The mission of the Original Equipment Suppliers Association (OESA) is to champion the business interests of automotive original equipment (OE) suppliers. OE suppliers provide approximately 70 percent of vehicle value through components and new technology (i.e., V2V connectivity, ADAS, and electrification). Since 1998, the Association has been addressing issues of common concern and advocating on behalf of the supplier community throughout the supply chain and in Washington, D.C.

OESA facilitates collaboration across the automotive supply chain and provides industry data to assist members with business planning. The organization organizes industry events, coordinates peer group councils, and publishes research and analysis for the automotive supplier industry.

OESA Industry Events

OESA industry events play a key role in addressing the unique interests of the automotive supplier industry. Cornerstone OESA events provide OEM engagement opportunities, advance international and government relations and address member-relevant and industry-relevant issues. OESA hosts regular OEM Town Hall meetings with FCA (Financial Conduct Authority) (regulates financial services in the UK), Ford, General Motors, Honda, Nissan, Toyota and Volkswagen as well as new OEMs such as Rivian and Karma to assist suppliers in understanding OEM planning and make business connections.

OESA Peer Councils

OESA maintains several Peer Group Councils, designed for supplier executives with similar job functions. Supplier executives attend to network, address issues of common concern and learn best practices. These councils bring together nearly 700 top member company executives. Quarterly meeting agendas are member-driven, and content is developed to assist members with strategies to maximize and diversify top-line revenue, optimize operating costs and share best practices. Meetings include roundtable discussions and open forums on current topics of importance to members. OESA Councils include the following functional areas: Advanced Technology, Automotive Public Relations, Chief Executive Officer, Chief Financial Officers, Chief Purchasing Officers, Communication Executives, Enterprise Leadership, Environment, Health, Safety & Sustainability, Human Resources, Legal Issues, Sales Executive, Tooling Council, Warranty Management and Young Leadership. OESA also generates council-requested surveys to identify best practices and address the concerns that directly impact functional roles at supplier organizations.

Research and Analysis

OESA is the automotive industry’s key resource for supplier industry trends and research. Through the administration and analysis of various industry surveys, OESA captures and provides supplier sentiments and industry trends.

The OESA Automotive Supplier Barometer captures the quarterly pulse and analyzes the twelve-month business sentiments of top executives in the supplier industry. It is a snapshot of their concerns on commercial issues, the business environment and strategies that influence the supplier industry. Results are distributed to vehicle manufacturers, financial institutions, governmental officials and the media to provide an on-going profile of the trends in the supplier industry.
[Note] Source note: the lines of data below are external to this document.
Lemma binary_round_aux_above (s : bool) (m e : Z) (l : location) :
  0 < m ->
  e <= fexp prec emax (Zdigits2 m + e) ->
  emin prec emax < Zdigits2 m + e ->
  rounded_above s (Zdigits2 m + e) (binary_round_aux prec emax s m e l).
Proof.
  intros Hm He Hmag. unfold binary_round_aux.
  pose proof (shr_fexp_spec m e l ltac:(lia) He) as H1.
  pose proof (shr_fexp_magnitude m e l Hm He Hmag) as H1'.
  destruct (shr_fexp prec emax m e l) as [mrs1 e1].
  destruct H1 as (_ & _ & _ & Hcan1 & _). destruct H1' as (Hpos1 & Hmag1).
  pose proof (round_nearest_even_bounds (shr_m mrs1) (loc_of_shr_record mrs1)) as Hr.
  set (m2 := round_nearest_even (shr_m mrs1) (loc_of_shr_record mrs1)) in *.
  pose proof (Zdigits2_le (shr_m mrs1) m2 ltac:(lia)) as Hdig.
  assert (He2 : e1 <= fexp prec emax (Zdigits2 m2 + e1)).
  { rewrite <- (Hcan1 Hpos1) at 1. apply fexp_mono. lia. }
  pose proof (shr_fexp_spec m2 e1 loc_Exact ltac:(lia) He2) as H2.
  pose proof (shr_fexp_magnitude m2 e1 loc_Exact ltac:(lia) He2 ltac:(lia)) as H2'.
  destruct (shr_fexp prec emax m2 e1 loc_Exact) as [mrs3 e3].
  destruct H2 as (_ & _ & _ & Hcan3 & _). destruct H2' as (Hpos3 & Hmag3).
  destruct (shr_m mrs3) as [| p | p] eqn:E3; try lia.
  destruct (e3 <=? emax - prec) eqn:Hle; [right | left; reflexivity].
  exists p, e3. split; [reflexivity |]. split.
  - unfold bounded, canonical_mantissa. rewrite Hle.
    specialize (Hcan3 ltac:(lia)). cbn [Zdigits2] in Hcan3.
    rewrite Hcan3, Z.eqb_refl. reflexivity.
  - lia.
Qed.
(** C7 on concrete values: an ultrashort pulse with a weight below one, a
    long stare with the tabulated weight, a short exposure that keeps the
    tabulated weight, and the evaluator at 0.1 s, where [R] stays 2.0, and
    at 20 s, where it becomes 1.0. *)
Lemma substitution_rules_witness :
  apply_substitution_rules 1e-12 0.1 0.5 = 1.0%float
  /\ apply_substitution_rules 6e-12 20.0 2.0 = 1.0%float
  /\ apply_substitution_rules 1e-12 0.1 2.0 = 2.0%float
  /\ (exists st,
         hazard_locals pow_ref 430 5e-6 0.1 59e6 6e-12 = Ok st
         /\ R st = 2.0%float
         /\ E_pulse_eff st = (2.0 * (5e-6 / 59e6))%float
         /\ E_eff st = (2.0 * 5e-6 * 0.1)%float)
  /\ (exists st,
         hazard_locals pow_ref 430 5e-6 20.0 59e6 6e-12 = Ok st
         /\ R st = 1.0%float
         /\ E_pulse_eff st = (1.0 * (5e-6 / 59e6))%float).
Proof.
  destruct substitution_rules as (H1 & H2 & H3 & _ & H5 & H6 & H7).
  split; [apply H1; reflexivity|].
  split; [apply H2; reflexivity|].
  split; [apply H3; reflexivity|].
  split; [|apply H7; reflexivity].
  destruct (H6 pow_ref 430 5e-6 0.1 59e6 6e-12)%float as [st Hst];
    [reflexivity | reflexivity |].
  destruct (H5 _ _ _ _ _ _ _ Hst) as (R0 & _ & _ & _ & HR & HEe & HEf).
  change (10.0 <? 0.1)%float with false in HR.
  exists st. rewrite HR in HEe, HEf. repeat split; assumption.
Defined.

(** C8, as stated, fails: the function is not free of I/O and returns no
    structured value.  At 430 nm, 5 microwatt, 0.1 s it makes 27 calls of
    [print] and the caller receives [None]. *)
Lemma evaluator_prints_and_returns_None :
  snd (iso15004_smallspot pow_ref 430 5e-6 0.1 59e6 6e-12) = Ok PyNone
  /\ List.length (fst (iso15004_smallspot pow_ref 430 5e-6 0.1 59e6 6e-12))
     = 27%nat.
Proof. split; vm_compute; reflexivity. Qed.
Lemma index_pairs_in l a b : In (a, b) (index_pairs l) -> In a l /\ In b l.
Proof.
  induction l as [|x rest IH]; cbn [index_pairs]; [intros []|].
  intros Hin. apply in_app_or in Hin as [Hin|Hin].
  - apply in_map_iff in Hin as (y & Heq & Hy). injection Heq as <- <-.
    split; [left; reflexivity | right; exact Hy].
  - destruct (IH Hin). split; right; assumption.
Qed.

Lemma index_pairs_double l : 2 * length (index_pairs l) = length l * (length l - 1).
Proof.
  induction l as [|x rest IH]; [reflexivity|].
  cbn [index_pairs]. rewrite List.length_app, List.length_map. cbn [length].
  rewrite Nat.mul_add_distr_l, IH. destruct (length rest); cbn; lia.
Qed.

Lemma index_pairs_length l : length (index_pairs l) = length l * (length l - 1) / 2.
Proof.
  rewrite <- index_pairs_double, Nat.mul_comm, Nat.div_mul by discriminate. reflexivity.
Qed.

Lemma count_occ_pair_fst x rest a b :
  count_occ pair_eq_dec (map (pair x) rest) (a, b)
  = if decide (a = x) then count_occ string_dec rest b else 0.
Proof.
  destruct (decide (a = x)) as [->|Hne].
  - induction rest as [|y rest IH]; cbn [map count_occ]; [reflexivity|].
    rewrite IH. destruct (pair_eq_dec (x, y) (x, b)) as [Heq|Hn], (string_dec y b) as [Hy|Hy];
      try reflexivity.
    + injection Heq as Heq. contradiction.
    + subst y. contradiction.
  - induction rest as [|y rest IH]; cbn [map count_occ]; [reflexivity|].
    rewrite IH. destruct (pair_eq_dec (x, y) (a, b)) as [Heq|Hn]; [|reflexivity].
    injection Heq as Heq _. congruence.
Qed.

(** Among distinct names, each unordered pair is visited exactly once. *)
Lemma index_pairs_once l a b :
  List.NoDup l -> In a l -> In b l -> a <> b ->
  count_occ pair_eq_dec (index_pairs l) (a, b)
  + count_occ pair_eq_dec (index_pairs l) (b, a) = 1.
Proof.
  induction l as [|x rest IH]; [intros _ []|].
  intros Hnd Ha Hb Hab. apply NoDup_cons_iff in Hnd as [Hx Hnd].
  cbn [index_pairs]. rewrite !count_occ_app, !count_occ_pair_fst.
  assert (Hout : forall p q, (p = x \/ q = x) ->
            count_occ pair_eq_dec (index_pairs rest) (p, q) = 0).
  { intros p q Hpq. apply count_occ_not_In. intros Hin.
    apply index_pairs_in in Hin as [Hp Hq]. destruct Hpq; subst; contradiction. }
  destruct (decide (a = x)) as [->|Hax].
  - rewrite decide_False by congruence.
    destruct Hb as [Hb|Hb]; [congruence|].
    rewrite (Hout x b), (Hout b x) by auto.
    rewrite (proj1 (NoDup_count_occ' string_dec rest) Hnd b Hb). reflexivity.
  - destruct (decide (b = x)) as [->|Hbx].
    + destruct Ha as [Ha|Ha]; [congruence|].
      rewrite (Hout a x), (Hout x a) by auto.
      rewrite (proj1 (NoDup_count_occ' string_dec rest) Hnd a Ha). reflexivity.
    + destruct Ha as [Ha|Ha]; [congruence|]. destruct Hb as [Hb|Hb]; [congruence|].
      cbn [Nat.add]. apply IH; assumption.
Qed.
(** The transactions of one enabled recurring item. *)
Definition recurringTransactions (monthId : string) (variableOverrides : gmap string Q)
           (createdAt : Z) (generatedBatchId : string) (item : RecurringItem)
  : Gen (list Transaction) :=
  let amount :=
    match variableOverrides !! item_id item with
    | Some a => a
    | None => default_amount item
    end in
  let dates := recurringDates monthId item in
  mapM (fun date =>
          (let* id := randomUUID in
           ret {| tx_id := id;
                  tx_date := date;
                  tx_amount := resolveAmount (item_type item) amount;
                  tx_account_id := item_account_id item;
                  tx_transfer_account_id := item_transfer_account_id item;
                  tx_transaction_type := Some (item_type item);
                  tx_category_id := item_category_id item;
                  tx_description := item_name item;
                  tx_notes := None;
                  tx_loan_id := item_loan_id item;
                  tx_created_at := createdAt;
                  tx_updated_at := createdAt;
                  tx_source := Some generated;
                  tx_source_item_id := Some ("recurring:" ++ item_id item ++ ":" ++ date);
                  tx_generated_batch_id := Some generatedBatchId |})%gen)
       (List.filter (fun _ => truthy (item_category_id item) && truthy (item_account_id item))
                    dates).

Definition oneOffTransaction (createdAt : Z) (generatedBatchId : string)
           (adj : OneOffAdjustment) : Gen Transaction :=
  (let* id := randomUUID in
   ret {| tx_id := id;
          tx_date := adj_date adj;
          tx_amount := resolveAmount (adj_type adj) (adj_amount adj);
          tx_account_id := adj_account_id adj;
          tx_transfer_account_id := adj_transfer_account_id adj;
          tx_transaction_type := Some (adj_type adj);
          tx_category_id := adj_category_id adj;
          tx_description :=
            if truthy (adj_description adj) then adj_description adj
            else "One-off adjustment";
          tx_notes := None;
          tx_loan_id := adj_loan_id adj;
          tx_created_at := createdAt;
          tx_updated_at := createdAt;
          tx_source := Some generated;
          tx_source_item_id := Some ("oneoff:" ++ adj_id adj);
          tx_generated_batch_id := Some generatedBatchId |})%gen.
(** * protoc-gen-redact: the rule-resolution engine

    A shallow embedding of the field, message and service resolvers of
    protoc-gen-redact (fields.go, errors.go and the module's Process file)
    together with the properties its specification states about them. *)

From Stdlib Require Import ZArith NArith String Ascii List Bool Lia DecimalString.
From Stdlib Require Import DecimalPos DecimalN FinFun.
Import ListNotations.
Local Open Scope string_scope.

(* ================================================================== *)
(** * Outcomes and Go error values *)
(* ================================================================== *)

(** [m.Fail] and [m.Failf] hand the message to the plugin host's debugger,
    which logs it and exits the process: the statements the source writes
    after them are marked unreachable there.  A resolver step therefore
    either produces its record or stops the run with a message. *)
Inductive result (A : Type) : Type :=
| Ok (a : A)
| Failed (msg : string).

Arguments Ok {A} a.
Arguments Failed {A} msg.

Definition bind {A B : Type} (r : result A) (k : A -> result B) : result B :=
  match r with
  | Ok a => k a
  | Failed msg => Failed msg
  end.

Notation "x <- r ;; k" := (bind r (fun x => k))
  (at level 61, r at next level, right associativity).

Definition is_ok {A : Type} (r : result A) : bool :=
  match r with Ok _ => true | Failed _ => false end.

(** [s != ""] *)
Definition nonEmpty (s : string) : bool := negb (String.eqb s "").

(** [fmt.Sprintf("%d", n)] for an unsigned and for a signed integer. *)
Definition fmt_u (n : N) : string := NilZero.string_of_uint (N.to_uint n).
Definition fmt_d (z : Z) : string := NilZero.string_of_int (Z.to_int z).

(** [fmt.Sprintf("%v", b)] for a bool. *)
Definition fmt_b (b : bool) : string := if b then "true" else "false".

Module ErrorContext.
Record t : Type := mk {
  Location : string;
  Field : string;
  Type_ : string;
  Rule : string;
  Reason : string
}.

(** [func (e ErrorContext) Error() string] *)
Definition Error (e : t) : string :=
  if nonEmpty (Location e) && nonEmpty (Field e) then
    "[" ++ Location e ++ "." ++ Field e ++ "] " ++ Reason e
  else if nonEmpty (Location e) then
    "[" ++ Location e ++ "] " ++ Reason e
  else Reason e.
End ErrorContext.

Module ValidationError.
Record t : Type := mk {
  Entity : string;
  Expected : string;
  Got : string;
  Hint : string
}.

(** [func (v ValidationError) Error() string] *)
Definition Error (v : t) : string :=
  let msg := "Validation failed for " ++ Entity v in
  let msg := if nonEmpty (Expected v) then msg ++ ": expected " ++ Expected v else msg in
  let msg := if nonEmpty (Got v) then msg ++ ", got " ++ Got v else msg in
  let msg := if nonEmpty (Hint v) then msg ++ " (hint: " ++ Hint v ++ ")" else msg in
  msg.
End ValidationError.

(** The dynamic type of a non-nil Go [error] in this package; a nil error
    is [None] of [option error]. *)
Inductive error : Type :=
| ErrContext (e : ErrorContext.t)
| ErrValidation (v : ValidationError.t)
| Errorf (msg : string).

Definition Error (e : error) : string :=
  match e with
  | ErrContext c => ErrorContext.Error c
  | ErrValidation v => ValidationError.Error v
  | Errorf msg => msg
  end.

(* ================================================================== *)
(** * Schema kinds and labels (pgs.ProtoType, pgs.ProtoLabel) *)
(* ================================================================== *)

Inductive ProtoType : Type :=
| DoubleT | FloatT | Int64T | UInt64T | Int32T | Fixed64T | Fixed32T
| BoolT | StringT | GroupT | MessageT | BytesT | UInt32T | EnumT
| SFixed32 | SFixed64 | SInt32 | SInt64.

Inductive ProtoLabel : Type :=
| Optional | Required | Repeated.

(** The descriptor numbers of the kinds; 0 is no kind and is the zero value
    of a [pgs.ProtoType] variable that was never assigned. *)
Definition ProtoType_number (k : ProtoType) : Z :=
  match k with
  | DoubleT => 1 | FloatT => 2 | Int64T => 3 | UInt64T => 4 | Int32T => 5
  | Fixed64T => 6 | Fixed32T => 7 | BoolT => 8 | StringT => 9 | GroupT => 10
  | MessageT => 11 | BytesT => 12 | UInt32T => 13 | EnumT => 14
  | SFixed32 => 15 | SFixed64 => 16 | SInt32 => 17 | SInt64 => 18
  end%Z.

Definition ProtoType_eqb (a b : ProtoType) : bool :=
  Z.eqb (ProtoType_number a) (ProtoType_number b).

Definition ProtoLabel_eqb (a b : ProtoLabel) : bool :=
  match a, b with
  | Optional, Optional | Required, Required | Repeated, Repeated => true
  | _, _ => false
  end.

(** A kind or label slot of a [RuleInfo]: [None] is Go's zero value. *)
Definition optType_eqb (a : option ProtoType) (b : ProtoType) : bool :=
  match a with Some k => ProtoType_eqb k b | None => false end.

Definition optLabel_eqb (a : option ProtoLabel) (b : ProtoLabel) : bool :=
  match a with Some l => ProtoLabel_eqb l b | None => false end.

(** [ProtoType.String()]: the descriptor's enum names. *)
Definition ProtoType_String (k : ProtoType) : string :=
  match k with
  | DoubleT => "TYPE_DOUBLE" | FloatT => "TYPE_FLOAT" | Int64T => "TYPE_INT64"
  | UInt64T => "TYPE_UINT64" | Int32T => "TYPE_INT32" | Fixed64T => "TYPE_FIXED64"
  | Fixed32T => "TYPE_FIXED32" | BoolT => "TYPE_BOOL" | StringT => "TYPE_STRING"
  | GroupT => "TYPE_GROUP" | MessageT => "TYPE_MESSAGE" | BytesT => "TYPE_BYTES"
  | UInt32T => "TYPE_UINT32" | EnumT => "TYPE_ENUM" | SFixed32 => "TYPE_SFIXED32"
  | SFixed64 => "TYPE_SFIXED64" | SInt32 => "TYPE_SINT32" | SInt64 => "TYPE_SINT64"
  end.

Definition optType_String (k : option ProtoType) : string :=
  match k with Some k => ProtoType_String k | None => "0" end.

(** The one-character string holding a double quote. *)
Definition dquote : string := String (ascii_of_nat 34) EmptyString.

(** Modelled from the spec: [RedactionDefaults], the default-value table of
    section 4.1, whose source file is not among the sources (fields.go calls
    it and redactor_test.go tabulates it).  The deprecated group kind, which
    the spec leaves out, follows TestRedactionDefaults. *)
Definition RedactionDefaults (typ : ProtoType) (isCollection : bool) : string :=
  if isCollection then "nil"
  else match typ with
       | Int32T | Int64T | UInt32T | UInt64T | SInt32 | SInt64
       | Fixed32T | Fixed64T | SFixed32 | SFixed64
       | FloatT | DoubleT | EnumT => "0"
       | BoolT => "false"
       | StringT => dquote ++ "REDACTED" ++ dquote
       | BytesT | GroupT => "nil"
       | MessageT => "-"
       end.

(** Modelled from the spec: [ToCustomRule], the suggested rule spelling of
    section 4.3 (a)-(b), whose source file is not among the sources:
    a container label asks for an element rule, a message kind for a message
    rule, a scalar kind for the rule of its own name (TestToCustomRule). *)
Definition ToCustomRule (typ : ProtoType) (lab : ProtoLabel) : string :=
  if ProtoLabel_eqb lab Repeated then "(redact.custom).element.*"
  else match typ with
       | FloatT => "(redact.custom).float"
       | DoubleT => "(redact.custom).double"
       | Int32T => "(redact.custom).int32"
       | Int64T => "(redact.custom).int64"
       | UInt32T => "(redact.custom).uint32"
       | UInt64T => "(redact.custom).uint64"
       | SInt32 => "(redact.custom).sint32"
       | SInt64 => "(redact.custom).sint64"
       | Fixed32T => "(redact.custom).fixed32"
       | Fixed64T => "(redact.custom).fixed64"
       | SFixed32 => "(redact.custom).sfixed32"
       | SFixed64 => "(redact.custom).sfixed64"
       | BoolT => "(redact.custom).bool"
       | StringT => "(redact.custom).string"
       | BytesT => "(redact.custom).bytes"
       | EnumT => "(redact.custom).enum"
       | MessageT => "(redact.custom).message.*"
       | GroupT => "(redact.redact)"
       end.
(** * Distribution models (rtd_test/distributions/distribution_models.py)

    A shallow embedding of the distribution layer: every class of the module
    is a Rocq module holding its methods, objects are records of the
    attributes the constructors assign, tensors carry their shape next to
    their entries, and Python exceptions are values of an error type.

    Tensor entries are exact rationals: the development is about shapes,
    protocol and algebra, not about float32 rounding. *)

From Stdlib Require Import QArith ZArith Lia Lqa.
From stdpp Require Import base gmap list sorting.

Open Scope Z_scope.

(** ** Exceptions and fallible computations *)

Inductive exn : Type :=
| ValueError
| TypeError
| IndexError
| ZeroDivisionError
| AttributeError
| NotImplementedError.

Inductive result (A : Type) : Type :=
| Ok (a : A)
| Raise (e : exn).

Arguments Ok {A} a.
Arguments Raise {A} e.

Definition rbind {A B} (c : result A) (k : A -> result B) : result B :=
  match c with
  | Ok a => k a
  | Raise e => Raise e
  end.

Notation "'let!' x ':=' c 'in' k" := (rbind c (fun x => k))
  (at level 10, x pattern, c at level 100, k at level 200).

Fixpoint rmap {A B} (f : A -> result B) (l : list A) : result (list B) :=
  match l with
  | [] => Ok []
  | a :: l' => let! b := f a in let! bs := rmap f l' in Ok (b :: bs)
  end.

(** ** Tensors *)

Record tensor : Type := Tensor { shape : list nat; data : list Q }.

Definition size_of (s : list nat) : nat := foldr Nat.mul 1%nat s.

(** A tensor is well formed when it holds as many entries as its shape says
    (row-major order). *)
Definition wf (t : tensor) : Prop := length (data t) = size_of (shape t).

(** [t.shape[0]]: the batch dimension. *)
Definition batch_dim (t : tensor) : option nat := head (shape t).

(** [t.shape[i]] for an index the tensor may not have. *)
Definition shape_at (s : list nat) (i : nat) : result nat :=
  match s !! i with
  | Some d => Ok d
  | None => Raise IndexError
  end.

(** *** reshape

    [t.reshape(dims)] keeps the entries and replaces the shape.  One entry of
    [dims] may be [-1]; it is then inferred from the number of entries, as
    numpy does, and the call fails when the entries do not divide evenly. *)

Definition known_dims (dims : list Z) : list nat :=
  map Z.to_nat (filter (fun d => d <> -1) dims).

Definition reshape (t : tensor) (dims : list Z) : result tensor :=
  let total := size_of (shape t) in
  if bool_decide (Exists (fun d => d < -1) dims) then Raise ValueError
  else
    let known := size_of (known_dims dims) in
    match length (filter (fun d => d = -1) dims) with
    | O =>
        if bool_decide (known = total)
        then Ok (Tensor (map Z.to_nat dims) (data t))
        else Raise ValueError
    | S O =>
        if bool_decide (known = 0%nat) then Raise ValueError
        else if bool_decide ((total mod known)%nat = 0%nat)
        then Ok (Tensor (map (fun d => if bool_decide (d = -1)
                                       then (total / known)%nat
                                       else Z.to_nat d) dims) (data t))
        else Raise ValueError
    | _ => Raise ValueError
    end.

(** *** T.extra_ops.repeat(t, r, axis=0)

    Every slice along the first axis is written [r] times in a row. *)

Definition slice0 (t : tensor) (i : nat) : list Q :=
  let w := size_of (tail (shape t)) in
  take w (drop (i * w) (data t)).

Definition slices0 (t : tensor) : list (list Q) :=
  match shape t with
  | [] => []
  | b :: _ => map (slice0 t) (seq 0 b)
  end.

Definition T_repeat (t : tensor) (r : Z) : result tensor :=
  match shape t with
  | [] => Raise ValueError
  | b :: rest =>
      if bool_decide (r < 0) then Raise ValueError
      else Ok (Tensor ((b * Z.to_nat r)%nat :: rest)
                 (concat (map (fun row => concat (replicate (Z.to_nat r) row))
                              (slices0 t))))
  end.

(** *** Two-dimensional views

    A matrix is handled through its slices along the first axis.
    [transpose n m] turns a list [m] of vectors of length [n] into the [n]
    vectors that collect their entries position by position. *)

Fixpoint transpose (n : nat) (m : list (list Q)) : list (list Q) :=
  match m with
  | [] => replicate n []
  | c :: m' => zip_with cons c (transpose n m')
  end.

(** Elementwise product of two vectors, and [1 - v] with the scalar
    broadcast over the vector. *)
Definition vmul (a b : list Q) : list Q := zip_with Qmult a b.
Definition one_minus (v : list Q) : list Q := map (fun a => 1 - a)%Q v.

(** *** theano.scan

    [fn] receives the current element of the sequence and the previous
    outputs and returns the new outputs; the outputs of all steps are stacked.
    Theano does not run a scan of zero steps. *)

Fixpoint scan_steps {X S : Type} (fn : X -> S -> S) (sequences : list X)
    (outputs_info : S) : list S :=
  match sequences with
  | [] => []
  | x :: rest =>
      let out := fn x outputs_info in
      out :: scan_steps fn rest out
  end.

Definition theano_scan {X S : Type} (fn : X -> S -> S) (sequences : list X)
    (outputs_info : S) : result (list S) :=
  match sequences with
  | [] => Raise NotImplementedError
  | _ => Ok (scan_steps fn sequences outputs_info)
  end.

(** ** Lasagne layers

    A layer has an identity, a declared output shape ([None] for a dimension
    left open, as the batch axis usually is), the shared variables it owns
    with their [trainable] tag, and the layers feeding it.  An input layer
    owns nothing and has no incoming layer. *)

Record Param : Type := MkParam { param_id : nat; trainable : bool }.

#[global] Instance Param_eq_dec : EqDecision Param.
Proof. solve_decision. Defined.

#[global] Instance Param_countable : Countable Param.
Proof.
  refine (inj_countable' (fun p => (param_id p, trainable p))
                         (fun q => MkParam q.1 q.2) _).
  intros []; reflexivity.
Defined.

#[local] Set Warnings "-register-all".

Inductive Layer : Type :=
| MkLayer (layer_id : nat) (output_shape : list (option nat))
          (params : list Param) (input_layers : list Layer).

Definition layer_id (l : Layer) : nat :=
  match l with MkLayer i _ _ _ => i end.

(** lasagne.layers.get_output_shape *)
Definition lasagne_get_output_shape (l : Layer) : list (option nat) :=
  match l with MkLayer _ s _ _ => s end.

(** Layer.get_params(trainable=True): the parameters of this layer alone. *)
Definition layer_get_params (l : Layer) : list Param :=
  match l with MkLayer _ _ ps _ => filter (fun p => trainable p = true) ps end.

(** [unique] of lasagne.utils: duplicates removed, first occurrences kept. *)
Fixpoint unique {A} `{EqDecision A} (seen l : list A) : list A :=
  match l with
  | [] => []
  | a :: l' =>
      if bool_decide (a ∈ seen) then unique seen l'
      else a :: unique (a :: seen) l'
  end.

(** lasagne.layers.get_all_params(layer, trainable=True): the parameters of
    every layer below [layer], incoming layers first, without duplicates. *)
Fixpoint collect_params (l : Layer) : list Param :=
  match l with
  | MkLayer _ _ _ ins =>
      (fix below (ls : list Layer) : list Param :=
         match ls with
         | [] => []
         | l' :: rest => collect_params l' ++ below rest
         end) ins ++ layer_get_params l
  end.

Definition get_all_params (l : Layer) : list Param :=
  unique [] (collect_params l).

(** A network is its output layer together with the function it computes
    from the expressions bound to its input layers (keyed by layer identity);
    [deterministic] switches its stochastic regularisation off.  With
    [deterministic] false a network with stochastic layers draws its
    regularisation anew at every call: the function gives the output for
    one draw of it. *)
Record Network : Type := MkNetwork {
  net_layer : Layer;
  net_output : gmap nat tensor -> bool -> tensor
}.

(** lasagne.layers.get_output(network, inputs, deterministic=...) *)
Definition get_output (n : Network) (inputs : gmap nat tensor)
    (deterministic : bool) : tensor :=
  net_output n inputs deterministic.

(** [zip] stops at the shorter of its arguments; on two lists it cannot
    raise. *)
Definition py_zip {A B} (l : list A) (l' : list B) : result (list (A * B)) :=
  Ok (zip l l').

(** [dict(pairs)] keyed by layer identity: a later pair replaces an earlier
    one with the same key. *)
Definition py_dict (pairs : list (Layer * tensor)) : gmap nat tensor :=
  foldl (fun m p => <[layer_id p.1 := p.2]> m) ∅ pairs.

(** ** Elementary samplers

    The classes of distribution_samples.py are used through three methods;
    the random stream they own is passed explicitly as a state of type
    [rng]. *)

Record ElementarySampler (rng : Type) : Type := MkSampler {
  sampler_set_seed : Z -> rng -> rng;
  sampler_sample : list tensor -> rng -> result (tensor * rng);
  sampler_log_likelihood : tensor -> list tensor -> result tensor
}.

Arguments sampler_set_seed {rng} _ _ _.
Arguments sampler_sample {rng} _ _ _.
Arguments sampler_log_likelihood {rng} _ _ _.

(** What [fprop] returns: one tensor, or the pair of a two-network
    distribution. *)
Inductive fprop_out : Type :=
| One (mean : tensor)
| Two (mean var : tensor).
The OESA/HRI Automotive Tooling Barometer survey series was created by the OESA Tooling Council with the partnership of Harbour Results, Inc. to provide an indicator of the current state of the automotive tooling industry, and the perception of the near-term prospects for the industry. The OESA Automotive Tooling Barometer captures the sentiment of the major companies in this market.

Julie A. Fream serves as OESA’s president and CEO.